Abstract Aims Proliferation of arterial smooth muscle cells (SMCs) and their modulation to alternative mesenchymal phenotypes is central to atherosclerotic lesion growth. It has been studied extensively in mouse models, but a detailed analysis of when and where different mesenchymal cell types accumulate in human atherosclerosis is lacking. This study mapped mesenchymal cell populations during the progression of human coronary atherosclerosis and explored their associations with disease processes in human carotid plaques. Methods and results Multiplex immunostaining protocols based on single-cell RNA sequencing-validated markers were established to detect SMCs, putatively SMC-derived mesenchymal cell subsets expressing osteoprotegerin or lumican, and macrophages in sections of left anterior descending arteries from forensic autopsies.
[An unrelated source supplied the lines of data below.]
(** X9: the layout of the encrypted buffer. The generated key has 64
    hexadecimal characters, and under it [encryptData] does not fail: it
    returns the initialisation vector, in clear, followed by the
    ciphertext, which is as long as the plaintext padded to the next
    multiple of 16 bytes (a full block of padding when the length is
    already a multiple). *)
Theorem encryptData_layout
        (aes_encrypt_block : list Z -> list Z -> list Z)
        (P random32 iv : list Z) :
  (forall key b, length key = 32%nat -> is_block b ->
                 is_block (aes_encrypt_block key b)) ->
  Forall is_byte random32 ->
  length random32 = 32%nat ->
  length iv = 16%nat ->
  String.length (generateEncryptionKey random32) = 64%nat
  /\ exists encrypted,
      encryptData aes_encrypt_block P (generateEncryptionKey random32) iv
      = Ok (iv ++ encrypted)
      /\ length encrypted = (16 * (length P / 16 + 1))%nat.
Proof.
  intros Hblock Hbytes Hlen Hiv. unfold generateEncryptionKey.
  split; [rewrite Hex.length_to_hex, Hlen; reflexivity|].
  unfold encryptData, cipher_run.
  rewrite Hex.from_hex_to_hex by exact Hbytes.
  rewrite Hlen, Hiv. cbn [Nat.eqb negb block_size].
  eexists. split; [reflexivity|].
  pose proof (length_pkcs7_pad P) as Hpad.
  assert (Hps : Forall is_block (blocks (pkcs7_pad P))).
  { apply chunks_are_blocks, length_multiple, Hpad. }
  rewrite (length_concat_blocks _
             (cbc_encrypt_blocks aes_encrypt_block Hblock random32 _ Hlen Hps
                                 iv Hiv)).
  rewrite length_cbc_encrypt. unfold blocks. rewrite length_chunks.
  unfold pkcs7_pad, pad_length, block_size.
  rewrite length_app, repeat_length.
  pose proof (Nat.div_mod_eq (length P) 16) as E.
  pose proof (Nat.mod_upper_bound (length P) 16) as B.
  replace (length P + (16 - length P mod 16))%nat
    with ((length P / 16 + 1) * 16)%nat by lia.
  rewrite Nat.div_mul by lia. lia.
Qed.

Lemma encryptData_layout_witness :
  String.length (generateEncryptionKey (seq_bytes 32)) = 64%nat
  /\ exists encrypted,
      encryptData toy_block [104; 105] (generateEncryptionKey (seq_bytes 32))
                  (repeat 7 16)
      = Ok (repeat 7 16 ++ encrypted)
      /\ length encrypted = (16 * (length [104; 105] / 16 + 1))%nat.
Proof.
  apply (encryptData_layout toy_block).
  - intros key b Hk Hb. unfold toy_block, xor_block, is_block in *.
    rewrite length_zip_with. unfold block_size in *. lia.
  - unfold seq_bytes, is_byte. apply Forall_forall. intros x Hx.
    apply list_elem_of_In, in_map_iff in Hx as (n & <- & Hn).
    apply in_seq in Hn. lia.
  - reflexivity.
  - reflexivity.
Defined.

End Cipher.

(** ** JavaScript values that cross the HTTP boundary *)

Module Js.

(** A value read by [JSON.parse]; a number is one with an integer
    value, given by the integer that the text of the request denotes. *)
Inductive Json : Type :=
| JNull
| JBool (b : bool)
| JNum (n : Z)
| JStr (s : string)
| JArr (items : list Json)
| JObj (fields : list (string * Json)).

(** Truthiness: [null], [false], [0] and the empty string are falsy. *)
Definition truthy (j : Json) : bool :=
  match j with
  | JNull => false
  | JBool b => b
  | JNum n => negb (n =? 0)
  | JStr s => negb (String.eqb s "")
  | JArr _ | JObj _ => true
  end.

Definition number_string (n : nat) : string :=
  DecimalString.NilZero.string_of_uint (Nat.to_uint n).

Definition integer_string (n : Z) : string :=
  DecimalString.NilZero.string_of_int (Z.to_int n).

Definition join (sep : string) (parts : list string) : string :=
  match parts with
  | [] => EmptyString
  | p :: ps => fold_left (fun acc q => (acc ++ sep ++ q)%string) ps p
  end.

(** *** Numbers as strings *)

(** The double nearest to the integer [n > 0], ties to even (what
    [JSON.parse] makes of an integer literal); from [2 ^ 1024] on it
    stands for [Infinity]. *)
Definition round_to_double (n : Z) : Z :=
  let shift := Z.log2 n + 1 - 53 in
  if shift <=? 0 then n
  else
    let q := Z.shiftr n shift in
    let r := n - Z.shiftl q shift in
    let half := Z.shiftl 1 (shift - 1) in
    let q' := if (half <? r) || ((r =? half) && Z.odd q) then q + 1 else q in
    Z.shiftl q' shift.

(** The multiple of [10 ^ e] that prints the double [v], if there is one:
    a neighbour of [v] that rounds to [v], the nearer one when both do. *)
Definition digits_at (v e : Z) : option Z :=
  let p := 10 ^ e in
  let below := v / p * p in
  let above := below + p in
  let ok_below := round_to_double below =? v in
  let ok_above := round_to_double above =? v in
  if ok_below && (negb ok_above || (v - below <=? above - v)) then Some below
  else if ok_above then Some above
  else None.

(** The decimal number with the fewest significant digits that denotes
    the double [v], searching from [e] trailing zeros down. *)
Fixpoint shortest_from (v : Z) (e : nat) : Z :=
  match digits_at v (Z.of_nat e) with
  | Some c => c
  | None => match e with
            | O => v
            | S e' => shortest_from v e'
            end
  end.

Definition shortest (v : Z) : Z :=
  shortest_from v (String.length (integer_string v)).

(** The digits [s] without the zeros at their end: [acc] is what is kept
    so far, [zeros] are the zeros read since, kept if another digit
    follows. *)
Fixpoint significant (s acc zeros : string) : string :=
  match s with
  | EmptyString => acc
  | String c s' =>
      if Ascii.eqb c "0" then significant s' acc (zeros ++ "0")%string
      else significant s' (acc ++ zeros ++ String c EmptyString)%string
                       EmptyString
  end.

(** [Number::toString] of a positive integer-valued double given by its
    shortest decimal [c]: all digits up to 21 of them, the exponent form
    beyond. *)
Definition decimal_or_exponent (c : Z) : string :=
  let digits := integer_string c in
  let n := String.length digits in
  if (n <=? 21)%nat then digits
  else
    match significant digits EmptyString EmptyString with
    | EmptyString => digits
    | String d EmptyString =>
        String d ("e+" ++ integer_string (Z.of_nat n - 1))%string
    | String d rest =>
        String d ("." ++ rest ++ "e+" ++ integer_string (Z.of_nat n - 1))%string
    end.

Definition positive_to_string (n : Z) : string :=
  let v := round_to_double n in
  if 2 ^ 1024 <=? v then "Infinity" else decimal_or_exponent (shortest v).

(** [String(n)] for the number that [JSON.parse] reads from the integer
    literal [n]. *)
Definition number_to_string (n : Z) : string :=
  if n =? 0 then "0"
  else if n <? 0 then ("-" ++ positive_to_string (- n))%string
  else positive_to_string n.

(** *** Conversion to a string *)

(** [`${j}`], the conversion of a template literal. An object has the
    string form of [Object.prototype.toString] unless it has a property
    [toString] of its own, which (coming from JSON) is not callable: the
    conversion then throws. An array is joined with commas, [null]
    elements giving the empty string; the first element that throws makes
    the conversion throw. *)
Fixpoint to_string (j : Json) : Result string :=
  match j with
  | JNull => Ok "null"
  | JBool true => Ok "true"
  | JBool false => Ok "false"
  | JNum n => Ok (number_to_string n)
  | JStr s => Ok s
  | JArr items =>
      match
        (fix elements (l : list Json) : Result (list string) :=
           match l with
           | [] => Ok []
           | e :: l' =>
               match match e with
                     | JNull => Ok EmptyString
                     | _ => to_string e
                     end with
               | Throw m => Throw m
               | Ok s =>
                   match elements l' with
                   | Throw m => Throw m
                   | Ok ss => Ok (s :: ss)
                   end
               end
           end) items
      with
      | Throw m => Throw m
      | Ok parts => Ok (join "," parts)
      end
  | JObj fields =>
      if existsb (fun kv => String.eqb (fst kv) "toString") fields
      then Throw "Cannot convert object to primitive value"
      else Ok "[object Object]"
  end.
The material comprised 44 arterial segments from 38 individuals, spanning normal intima, adaptive intimal thickening, pathological intimal thickening, and fibroatheroma. Parallel analysis of carotid endarterectomy samples allowed examination of mesenchymal cell involvement in fibrosis, calcification, and apoptosis. Validated machine learning-assisted cell classification was used to phenotype entire plaques at high microscopic resolution. The combined mesenchymal cell population constituted the majority of plaque cells at all plaque stages. Cells co-expressing contractile and mesenchymal cell markers were present in normal human coronary arteries, but mesenchymal cells lacking contractile protein expression became prominent only at the fibroatheroma stage, where fibroblast-like lumican-expressing cells localized preferentially around the necrotic core. The mesenchymal cell subtypes showed no preferential co-localization with areas of fibrosis or calcification; however, secreted osteoprotegerin was found bound to calcium deposits. Fibroblast-like, lumican-expressing cells accounted for 38–54% of all apoptotic cells for which a cell origin could be determined. Conclusion Putative SMC-derived mesenchymal cells without contractile protein expression expand at the fibroatheroma stage of coronary atherosclerosis. Fibroblast-like cells localize around the necrotic core region and account for many apoptotic cells in plaques, suggesting a role in necrotic core development.